This is an experimental lab for using the morphological paradigm extractor tool pextract together with the Lexical Markup Framework to automatically create:
- a Votic morphological dictionary
- human readable documentation of the extracted morphological paradigms (in LMF)
- source code for the Votic morphology module in the Grammatical Framework
The main idea is to use LMF as a wrapper andn extension for pextract. Paradigm extraction does not need much information, but a linguist does. Both input and output of pextract is supplemented by LMF. The input is modelled on top of the Extensional Morphology module and can carry information about corpus attestations of concrete word forms. The output is modelled as LMF Morphological Patterns. See below for links to example files.
lab:init-lab()
(: LMF GlobalInformation :)
let $language-code := "vot"
let $label := "Votic automatically extracted morphological paradigms"
let $comment := "The morphological paradigms has been extracted with the pextract tool."

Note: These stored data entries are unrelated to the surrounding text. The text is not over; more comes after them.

(* ===== verification/Buffer.v ===== *)
(** * Buffers as byte sequences: [internal/buffer.mjs]

    Allocation, comparison, concatenation, copying, filling and byte swapping.
    A buffer is its sequence of bytes; an operation that writes returns the new
    contents. *)

From S2P Require Import Prelude Bytes.

Definition kMaxLength : Z := 2147483647.
Definition MAX_UINT32 : Z := 2 ^ 32.

(** ** Allocation *)

Definition createBuffer (length_ : Z) : result (list Z) :=
  if kMaxLength <? length_ then Throw (RangeError "The value is invalid for option size")
  else Ok (replicate (Z.to_nat length_) 0).

Definition assertSize (size : jsval) : result Z :=
  match size with
  | JNumber n =>
      if (0 <=? n) && (n <=? kMaxLength) then Ok n else Throw (ERR_INVALID_ARG_VALUE "size")
  | v => Throw (ERR_INVALID_ARG_TYPE "size" ["number"%string] v)
  end.

Definition checked (length_ : Z) : result Z :=
  if kMaxLength <=? length_
  then Throw (RangeError "Attempt to allocate Buffer larger than maximum size")
  else Ok (bitor length_ 0).

(** [_alloc] without a value to fill with. *)
Definition _alloc (size : jsval) : result (list Z) :=
  let! size := assertSize size in createBuffer size.
(** [Buffer.from(buf.toString(encoding), encoding)] is the buffer, for
    hexadecimal, base64, base64url and latin1, and for UTF-16 when the buffer
    holds whole units. *)
Theorem buffer_text_roundtrip (bs t e : list Z) (k : encoding_key) :
  bytes_ok bs -> 2 * len bs < 2 ^ 32 -> getEncodingOps (JString e) = Some k -> lossless k bs = true ->
  toString bs (Some (JString e, None, None)) = Ok t -> len t <= kStringMaxLength ->
  fromString t (JString e) = Ok bs.
Proof.
  intros Hok Hl Hk Hlos Ht Hmax. destruct (decide (bs = [])) as [->|Hne].
  - rewrite toString_text in Ht by (done || by vm_compute). injection Ht as <-.
    rewrite (fromString_bytes [] e k) by (constructor || done).
    destruct (op_byteLength_bound k []) as [_ Hb]; [constructor|done|].
    destruct (text_bytes_empty k) as [b Eb]. rewrite Eb. specialize (Hb b Eb).
    rewrite <- (byteLength_key [] e k) in Hb by done.
    change (len b <= 0) in Hb. f_equal. apply len_0_nil.
    pose proof (len_nonneg b). lia.
  - rewrite (toString_whole bs e k) in Ht by (done || (unfold kMaxLength; lia)). injection Ht as <-.
    destruct (text_bytes_of k bs Hok Hl Hlos) as [E Hu]. by rewrite (fromString_bytes _ e k).
Qed.

(** a string stored as UTF-8 and read back is the string with lone
    surrogates replaced, except that a leading byte order mark is lost. *)
Theorem utf8_text_roundtrip (s : jsstr) :
  units16 s -> len s <= kStringMaxLength ->
  exists bs, fromString s JUndefined = Ok bs /\ bytes_ok bs
    /\ toString bs None = Ok (drop_bom (toWellFormed s)).
Proof.
  intros Hu Hl. exists (encode s). split; [exact (fromString_bytes s (js "utf8") K_utf8 Hu Hl utf8_key)|].
  split; [by apply encode_ok|]. cbn. unfold utf8Slice, _utf8Slice. rewrite slice_whole.
  by rewrite decode_encode.
Qed.
End Decode.

Lemma js_units (t : string) :
  forallb (fun c => (0 <=? c) && (c <? 128)) (js t) = true -> units16 (js t).
Proof. intros Ht. eapply Forall_impl; [exact (ascii_name t Ht)|]. cbn. lia. Qed.

Lemma toString_range_witness :
  toString (js "edge-runtime") (Some (JString (js "latin1"), Some (-3), Some 4)) = Ok (js "edge")
  /\ toString (js "edge-runtime") None = Ok (decode (js "edge-runtime")).
Proof.
  destruct (toString_range (js "edge-runtime") (js "latin1") (Some (-3)) (Some 4)) as [E1 E2];
    [vm_compute; discriminate|intros n [=<-]; lia|].
  split; [rewrite E1; vm_compute; reflexivity|exact E2].
Defined.

Lemma buffer_text_roundtrip_witness : fromString (js "+/8B") (JString (js "base64")) = Ok [251; 255; 1].
Proof.
  apply (buffer_text_roundtrip [251; 255; 1] (js "+/8B") (js "base64") K_base64);
    [|vm_compute; reflexivity..|vm_compute; discriminate].
  unfold bytes_ok, is_byte. repeat constructor; lia.
Defined.

Lemma utf8_text_roundtrip_witness :
  exists bs, fromString (js "abc") JUndefined = Ok bs /\ bytes_ok bs
    /\ toString bs None = Ok (drop_bom (toWellFormed (js "abc"))).
Proof. apply utf8_text_roundtrip; [by apply js_units|vm_compute; discriminate]. Defined.

(** [toString] uses a decoder that drops a byte order mark, so that a text
    starting with one does not come back. *)
Example toString_drops_bom :
  exists bs, fromString [BOM; 97] JUndefined = Ok bs /\ toString bs None = Ok [97].
Proof. exists [239; 187; 191; 97]. split; vm_compute; reflexivity. Qed.

(** ** Writing text at an offset *)

Section Write.
Context `{!WebText} `{!WebTextOk}.

(** What [write] puts into [room] bytes when at most [l] are asked for; [bs] is
    the whole text. *)
Definition written (k : encoding_key) (s : jsstr) (bs : list Z) (l room : Z) : list Z :=
  match k with
  | K_utf8 => encodeInto s (Z.min l room)
  | K_ucs2 | K_utf16le => take (Z.to_nat (Z.min l (room / 2 * 2))) bs
  | _ => take (Z.to_nat (Z.min l room)) bs
  end.

Lemma blitBuffer_take src dst o l :
  0 <= o <= len dst -> 0 <= l ->
  let w := take (Z.to_nat (Z.min l (len dst - o))) src in
  blitBuffer src dst o l = (set_bytes dst w o, len w).
Proof.
  intros Ho Hl w. rewrite blitBuffer_spec by done. cbv zeta. subst w. pose proof (len_nonneg src).
  assert (E : take (Z.to_nat (Z.min l (Z.min (len src) (len dst - o)))) src
              = take (Z.to_nat (Z.min l (len dst - o))) src).
  { destruct (decide (len src <= Z.min l (len dst - o))).
    - rewrite !take_ge; [done|..]; unfold len in *; lia.
    - do 2 f_equal. lia. }
  rewrite E. f_equal. unfold len in *. rewrite length_take. lia.
Qed.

let $author := "Kristian Kankainen"
let $languageCoding := "ISO 639-3"
return lab:init-language-resource(
$language-code,
$label,
$comment,
$author,
$languageCoding
)
let $base := file:parent(static-base-uri())
let $pfiles := (
$base || "pextract-votic/pextract/vot-commonNoun.p",
$base || "pextract-votic/pextract/vot-personalPronoun.p"
)
return lab:insert-morphological-patterns-from-pfiles("vot", $pfiles)
lab:get-lexical-resource("vot")
The output can be seen in examples/generated-vot-lmf.xml.
Work in Progress! The file examples/MorphoVot.gf
is generated by pextract-lmf2gf.xq
. The code has many drawbacks and is
still incomplete.
Work in Progress! Much of this effort goes into creating a web frontend to help creating a morphological database using the ideas presented here.